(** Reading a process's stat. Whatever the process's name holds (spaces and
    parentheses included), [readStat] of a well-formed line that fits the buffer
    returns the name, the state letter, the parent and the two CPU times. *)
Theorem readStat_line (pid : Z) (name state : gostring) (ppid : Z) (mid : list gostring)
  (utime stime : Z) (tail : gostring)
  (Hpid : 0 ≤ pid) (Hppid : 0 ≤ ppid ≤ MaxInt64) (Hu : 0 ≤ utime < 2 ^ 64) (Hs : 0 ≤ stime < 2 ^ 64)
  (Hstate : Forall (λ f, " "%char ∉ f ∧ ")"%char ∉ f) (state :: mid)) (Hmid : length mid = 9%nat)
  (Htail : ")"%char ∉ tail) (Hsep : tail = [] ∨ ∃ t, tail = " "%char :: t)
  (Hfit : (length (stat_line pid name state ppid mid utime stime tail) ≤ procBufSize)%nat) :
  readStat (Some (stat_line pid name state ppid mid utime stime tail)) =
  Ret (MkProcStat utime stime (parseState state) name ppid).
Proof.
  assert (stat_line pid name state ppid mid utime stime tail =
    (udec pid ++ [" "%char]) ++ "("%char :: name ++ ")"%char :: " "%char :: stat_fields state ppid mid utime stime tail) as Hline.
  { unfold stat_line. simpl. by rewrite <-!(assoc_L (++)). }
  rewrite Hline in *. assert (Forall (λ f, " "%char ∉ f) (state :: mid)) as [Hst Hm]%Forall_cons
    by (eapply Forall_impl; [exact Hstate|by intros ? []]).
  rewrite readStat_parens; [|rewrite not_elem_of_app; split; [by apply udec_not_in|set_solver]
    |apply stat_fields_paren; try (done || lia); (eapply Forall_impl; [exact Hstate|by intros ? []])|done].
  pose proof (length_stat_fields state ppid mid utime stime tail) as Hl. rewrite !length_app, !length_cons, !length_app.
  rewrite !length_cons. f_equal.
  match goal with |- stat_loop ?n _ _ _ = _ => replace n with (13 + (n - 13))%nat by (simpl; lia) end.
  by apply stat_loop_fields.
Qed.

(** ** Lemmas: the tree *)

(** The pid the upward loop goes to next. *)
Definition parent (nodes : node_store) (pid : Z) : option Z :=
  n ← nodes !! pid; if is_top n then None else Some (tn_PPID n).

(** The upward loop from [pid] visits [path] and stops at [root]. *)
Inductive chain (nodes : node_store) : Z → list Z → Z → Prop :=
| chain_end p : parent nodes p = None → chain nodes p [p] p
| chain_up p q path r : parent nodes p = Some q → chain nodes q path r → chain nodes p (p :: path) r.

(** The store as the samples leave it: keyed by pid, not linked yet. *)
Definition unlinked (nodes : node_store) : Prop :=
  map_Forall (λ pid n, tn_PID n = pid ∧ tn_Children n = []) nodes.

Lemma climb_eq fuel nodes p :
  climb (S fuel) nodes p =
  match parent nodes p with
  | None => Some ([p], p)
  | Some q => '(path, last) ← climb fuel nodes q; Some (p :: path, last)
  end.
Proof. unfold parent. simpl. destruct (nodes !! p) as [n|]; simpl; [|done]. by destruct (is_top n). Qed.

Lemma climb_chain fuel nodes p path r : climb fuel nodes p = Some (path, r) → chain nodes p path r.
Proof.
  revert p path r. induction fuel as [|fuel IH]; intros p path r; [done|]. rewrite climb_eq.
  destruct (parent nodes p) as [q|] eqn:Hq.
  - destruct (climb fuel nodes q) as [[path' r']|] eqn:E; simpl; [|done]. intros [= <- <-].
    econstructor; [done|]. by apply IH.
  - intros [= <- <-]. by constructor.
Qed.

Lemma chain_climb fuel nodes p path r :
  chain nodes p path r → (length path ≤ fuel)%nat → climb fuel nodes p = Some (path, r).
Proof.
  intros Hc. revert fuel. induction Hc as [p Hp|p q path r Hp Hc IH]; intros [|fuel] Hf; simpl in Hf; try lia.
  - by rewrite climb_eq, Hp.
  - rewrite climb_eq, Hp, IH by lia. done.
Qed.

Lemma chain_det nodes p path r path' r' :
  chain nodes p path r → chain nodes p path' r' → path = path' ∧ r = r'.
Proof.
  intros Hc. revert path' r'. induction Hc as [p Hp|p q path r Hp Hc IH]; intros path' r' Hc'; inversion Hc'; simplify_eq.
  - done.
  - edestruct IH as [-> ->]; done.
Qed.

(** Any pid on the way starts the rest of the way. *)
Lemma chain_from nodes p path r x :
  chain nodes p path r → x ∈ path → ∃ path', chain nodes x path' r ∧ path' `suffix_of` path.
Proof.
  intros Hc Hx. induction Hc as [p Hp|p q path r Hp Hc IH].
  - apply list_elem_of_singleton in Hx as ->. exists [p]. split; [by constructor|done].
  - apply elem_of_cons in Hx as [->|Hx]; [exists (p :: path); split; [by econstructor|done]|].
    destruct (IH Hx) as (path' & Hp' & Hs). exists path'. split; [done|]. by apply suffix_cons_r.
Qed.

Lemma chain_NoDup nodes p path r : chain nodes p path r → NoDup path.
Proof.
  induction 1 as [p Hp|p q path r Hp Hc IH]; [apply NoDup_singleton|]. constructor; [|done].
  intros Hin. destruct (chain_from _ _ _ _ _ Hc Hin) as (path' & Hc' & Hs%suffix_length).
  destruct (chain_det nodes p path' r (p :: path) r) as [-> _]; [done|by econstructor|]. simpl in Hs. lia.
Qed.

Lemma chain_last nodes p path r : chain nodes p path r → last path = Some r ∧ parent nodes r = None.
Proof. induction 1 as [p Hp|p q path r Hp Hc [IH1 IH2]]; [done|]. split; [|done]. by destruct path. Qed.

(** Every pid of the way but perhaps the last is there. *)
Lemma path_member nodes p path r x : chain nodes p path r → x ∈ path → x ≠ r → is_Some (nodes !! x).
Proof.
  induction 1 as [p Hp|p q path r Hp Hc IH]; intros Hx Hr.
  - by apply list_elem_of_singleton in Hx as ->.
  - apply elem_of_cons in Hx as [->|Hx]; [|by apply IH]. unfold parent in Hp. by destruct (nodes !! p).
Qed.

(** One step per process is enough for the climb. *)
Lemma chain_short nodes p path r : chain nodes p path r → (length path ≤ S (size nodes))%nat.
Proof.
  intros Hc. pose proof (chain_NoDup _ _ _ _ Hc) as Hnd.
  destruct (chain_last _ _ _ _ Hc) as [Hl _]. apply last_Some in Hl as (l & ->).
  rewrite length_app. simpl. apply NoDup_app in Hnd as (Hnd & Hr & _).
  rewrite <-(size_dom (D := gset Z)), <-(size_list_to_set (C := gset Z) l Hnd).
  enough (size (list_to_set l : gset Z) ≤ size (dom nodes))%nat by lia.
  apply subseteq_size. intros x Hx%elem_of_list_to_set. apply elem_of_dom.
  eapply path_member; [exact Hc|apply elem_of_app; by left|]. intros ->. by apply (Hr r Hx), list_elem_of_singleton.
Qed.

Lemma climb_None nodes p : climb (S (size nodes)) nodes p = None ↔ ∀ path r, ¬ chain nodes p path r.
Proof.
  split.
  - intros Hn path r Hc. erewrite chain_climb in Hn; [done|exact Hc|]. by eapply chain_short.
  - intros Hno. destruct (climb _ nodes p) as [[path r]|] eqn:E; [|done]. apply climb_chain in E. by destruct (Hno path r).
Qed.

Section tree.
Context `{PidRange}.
☆ ☆ ☆ ☆ ☆
Exercise requirements
Please copy, exactly and with nothing else, the lines above beginning at the line that has "(** The upward" and ending with the line that has "(** The store".

Reply
(** The upward loop from [pid] visits [path] and stops at [root]. *)
Inductive chain (nodes : node_store) : Z → list Z → Z → Prop :=
| chain_end p : parent nodes p = None → chain nodes p [p] p
| chain_up p q path r : parent nodes p = Some q → chain nodes q path r → chain nodes p (p :: path) r.

(** The store as the samples leave it: keyed by pid, not linked yet. *)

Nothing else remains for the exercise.